Саня встала со скамьи, и это означало: пора идти к автобусу.
Панюков шел вместе с нею, но поодаль. Шли по Архангельской, потом по Опаленной Юности, на Авиационной Саня наконец насмешливо спросила: «Чего ты там идешь и ближе не подходишь? Боишься?»
«Да неудобно мне, — честно ответил Панюков. — Тут праздник, и ты чистая, а я давно чего-то не был в бане».
«Да? А чего так?» — равнодушно отозвалась Саня.
«У моей печка развалилась, и я моюсь у Сутеевой, а тут дорогу развезло, и мне до Котиц не дойти пока — так грязный и хожу».
«Да? Ну и что?» — сказала Саня, но не подозвала его, и Панюков весь путь до автостанции прошел, держась не ближе от нее, чем в десяти шагах.
В автобусе, однако, сели рядом.
«Как там твой друг? — спросила Саня. — Его, кажется, Вовой звали?»
«Вова в Москве, — ответил Панюков, — шесть лет уже, нет, больше, как туда уехал. Живет там где-то и не пишет, будто я мертвый. А я не мертвый».
Саня подумала и согласилась: «Да, ты не мертвый».
Автобус подъезжал к Сагачам, Панюкову пора было выходить. Он было передумал и собрался проводить Саню до Селихнова, но Саня не позволила. Зато сказала на прощание: «Увидимся еще». — И весь остаток дня, потом почти всю ночь без сна Панюков удерживал в себе ее лицо, неласковое, но и не злое, вроде как заспанное; к рассвету оно начало куда-то течь, колеблясь и на месте оставаясь, будто озеро, пока совсем не расплескалось золотыми брызгами; потом они потухли, словно искры, и Панюков уснул.

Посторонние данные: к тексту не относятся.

Lemma preimage_transfer (tx : Transaction) (to : list Z) :
  is_type tx TxTransfer = true -> tx_ChainID tx <> 0 ->
  length (slice (tx_FromPubKey tx)) = 32%nat -> decodeHex32 (tx_ToAddress tx) = Ok to ->
  txSigningPreimageBinaryV1 tx = Ok (transfer_preimage tx to).
Proof.
  intros Ht Hc Hl Hd. unfold txSigningPreimageBinaryV1.
  assert (Hnc : is_type tx TxCoinbase = false).
  { unfold is_type in *. apply str_eqb_spec in Ht. rewrite Ht. done. }
  rewrite Hnc, Ht, (proj2 (Z.eqb_neq _ _) Hc), Hd. unfold len. rewrite Hl. done.
Qed.

Lemma transfer_preimage_length (tx : Transaction) (to : list Z) :
  length (slice (tx_FromPubKey tx)) = 32%nat -> length to = 32%nat ->
  (98 <= length (transfer_preimage tx to))%nat.
Proof.
  intros Hl Ht. unfold transfer_preimage.
  rewrite !length_app, !le_bytes_length, Hl, Ht. cbn [length]. lia.
Qed.

(** Address round trip: the address generated for a key validates, decodes to
    the key's SHA-256 digest, and two keys have one address exactly when they have one digest. *)
Theorem address_roundtrip (pk1 pk2 : list Z) :
  ValidateAddress (GenerateAddress pk1) = Ok tt /\
  decodeHex32 (GenerateAddress pk1) = Ok (sha256 pk1) /\
  (GenerateAddress pk1 = GenerateAddress pk2 <-> sha256 pk1 = sha256 pk2).
Proof.
  split_and!; [apply ValidateAddress_generated|apply decodeHex32_generated|]. split.
  - intros H. pose proof (decodeHex32_generated pk1) as E. rewrite H, decodeHex32_generated in E. congruence.
  - intros H. unfold GenerateAddress. by rewrite H.
Qed.

(** C37. What a binary signature commits to: two transfers with the same signing
    preimage agree on the chain, the sender's key, the amount, the nonce, the fee
    and the data, and their recipients decode to the same 32 bytes. *)
Theorem preimage_binds_transfer (t1 t2 : Transaction) (b : list Z)
  (Hy1 : tx_typed t1) (Hy2 : tx_typed t2)
  (Ht1 : is_type t1 TxTransfer = true) (Ht2 : is_type t2 TxTransfer = true)
  (Hd1 : len (bytes_of_string (tx_Data t1)) <= max_u64)
  (Hd2 : len (bytes_of_string (tx_Data t2)) <= max_u64)
  (H1 : txSigningPreimageBinaryV1 t1 = Ok b) (H2 : txSigningPreimageBinaryV1 t2 = Ok b) :
  tx_ChainID t1 = tx_ChainID t2 /\ slice (tx_FromPubKey t1) = slice (tx_FromPubKey t2) /\
  tx_Amount t1 = tx_Amount t2 /\ tx_Nonce t1 = tx_Nonce t2 /\ tx_Fee t1 = tx_Fee t2 /\
  tx_Data t1 = tx_Data t2 /\ decodeHex32 (tx_ToAddress t1) = decodeHex32 (tx_ToAddress t2).
Proof.
  destruct (preimage_transfer_inv t1 b Ht1 H1) as (to1 & D1 & -> & L1 & _).
  destruct (preimage_transfer_inv t2 _ Ht2 H2) as (to2 & D2 & E & L2 & _).
  pose proof (decodeHex32_length _ _ D1). pose proof (decodeHex32_length _ _ D2).
  unfold transfer_preimage in E. rewrite <- !app_assoc in E.
  repeat (apply app_inj_length in E as [?B E];
          [|by rewrite ?le_bytes_length, ?L1, ?L2; congruence]).
  unfold tx_typed in *. destruct_and!.
  split_and!; eauto using le_bytes_u64_inj, write_data_inj. congruence.
Qed.

(** ** Letter case of hexadecimal addresses *)

(** [strings.ToUpper] on the letters of a lower-case hexadecimal string. *)
Fixpoint upper_hex (s : string) : string :=
  match s with
  | EmptyString => EmptyString
  | String c s' =>
      let z := Z_of_ascii c in
      String (if (97 <=? z) && (z <=? 102) then ascii_of_Z (z - 32) else c) (upper_hex s')
  end.

Definition set_to (tx : Transaction) (to : string) : Transaction :=
  mkTransaction (tx_Type tx) (tx_ChainID tx) (tx_FromPubKey tx) to (tx_Amount tx)
    (tx_Fee tx) (tx_Nonce tx) (tx_Data tx) (tx_Signature tx).

Lemma hex_val_upper (c : Ascii.ascii) :
  hex_val (if (97 <=? Z_of_ascii c) && (Z_of_ascii c <=? 102)
           then ascii_of_Z (Z_of_ascii c - 32) else c) = hex_val c.
Proof. destruct c as [[] [] [] [] [] [] [] []]; reflexivity. Qed.

(** Two characters at a time. *)
Lemma string_pair_ind (P : string -> Prop) :
  P EmptyString -> (forall c, P (String c EmptyString)) ->
  (forall c d s, P s -> P (String c (String d s))) -> forall s, P s.
Proof.
  intros H0 H1 H2 s. enough (P s /\ forall c, P (String c s)) by tauto.
  induction s as [|c s [IH1 IH2]]; split; auto.
Qed.

Lemma hex_decode_upper (s : string) : hex_decode (upper_hex s) = hex_decode s.
Proof.
  induction s as [|c|c d s IH] using string_pair_ind; [done|..];
    cbn [upper_hex hex_decode]; rewrite !hex_val_upper; [done|]. by rewrite IH.
Qed.

Lemma upper_hex_length (s : string) : String.length (upper_hex s) = String.length s.
Proof. induction s; cbn; auto. Qed.

Lemma strlen_upper (s : string) :
  strlen (AddressPrefix +:+ upper_hex s) = strlen (AddressPrefix +:+ s).
Proof.
  unfold strlen. f_equal. unfold AddressPrefix.
  change (4 + String.length (upper_hex s) = 4 + String.length s)%nat.
  by rewrite upper_hex_length.
Qed.

Lemma ValidateAddress_upper (s : string) :
  ValidateAddress (AddressPrefix +:+ upper_hex s) = ValidateAddress (AddressPrefix +:+ s).
Proof.
  unfold ValidateAddress. rewrite strlen_upper.
  destruct (prefix_slices (upper_hex s)) as [-> ->]. destruct (prefix_slices s) as [-> ->].
  by rewrite hex_decode_upper.
Qed.

Lemma decodeHex32_upper (s : string) :
  decodeHex32 (AddressPrefix +:+ upper_hex s) = decodeHex32 (AddressPrefix +:+ s).
Proof.
  destruct (decide (s = EmptyString)) as [->|Hs]; [done|]. unfold decodeHex32.
  rewrite strlen_upper. destruct (prefix_slices (upper_hex s)) as [-> ->].
  destruct (prefix_slices s) as [-> ->]. rewrite str_eqb_refl, hex_decode_upper.
  assert (E : (4 <? strlen (AddressPrefix +:+ s)) = true).
  { apply Z.ltb_lt. unfold strlen, AddressPrefix.
    change (4 < Z.of_nat (4 + String.length s)). destruct s; [done|cbn [String.length]; lia]. }
  by rewrite E.
Qed.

На другой день, уже распутицы не испугавшись, он отправился мыться в Котицы. Измучился в дороге, вымок весь, но до Сутеевой дошел. Сам протопил баню, парился в ней до обморока, мочалкой тер себя, распаренного, до скрипа и до красноты. Домой шел в сумерках, веселый и распахнутый, дыша во всю грудь, пусть и проваливаясь, что ни шаг, в слоистый жидкий снег, настойчиво и остро пахнущий полузабытой мякотью арбузов — в Селихново их привозили много лет назад из-под далекой Астрахани смуглые и хмурые цыгане (или те вечно сонные, а как проснутся, то крикливые, мужчины в пыльных пиджаках были и вовсе не цыгане?); как бы то ни было, но, еще и не дойдя до Сагачей, Панюков продрог и запахнулся. Дома лег спать без ужина. Посреди ночи пробудился от ломоты в костях и от наждачной суши во рту и в горле. Заставил себя встать, вскипятил и выпил молока. Еле доковылял до кровати и провалился, как в колодец, в студеный сон.
Знобило в том колодце, всего ломало, и свет туда не проникал, но доносился сверху долгий и натужный рев, как если б над колодцем кружил военный реактивный самолет; вдруг рев пропал, и свет стал падать каплями, потом и целыми охапками в колодец, и из охапок света в глаза Панюкову заглядывали лица: одно — чужое, как у цыгана, хмурое и с золотым клыком во рту, другое вроде и знакомое, и даже запах был знаком, но чье, он как ни силился, так и не смог понять… Потом в колодце стало горячо, так горячо, будто вода в нем закипела, стены колодца сразу запотели, стали липкими — и Панюков проснулся на своей кровати в жару, в поту, в духоте.
Ныл огонь в печи. Пахло жареной картошкой. Стук часов немного отдавался болью в ухе. Панюков, не шевельнувшись, огляделся. За столом сидела Санюшка и читала отрывной календарь, не отрывая по прочтении его страницы, но тихо их переворачивая. Панюков долго на нее глядел, потом стыдливо завздыхал.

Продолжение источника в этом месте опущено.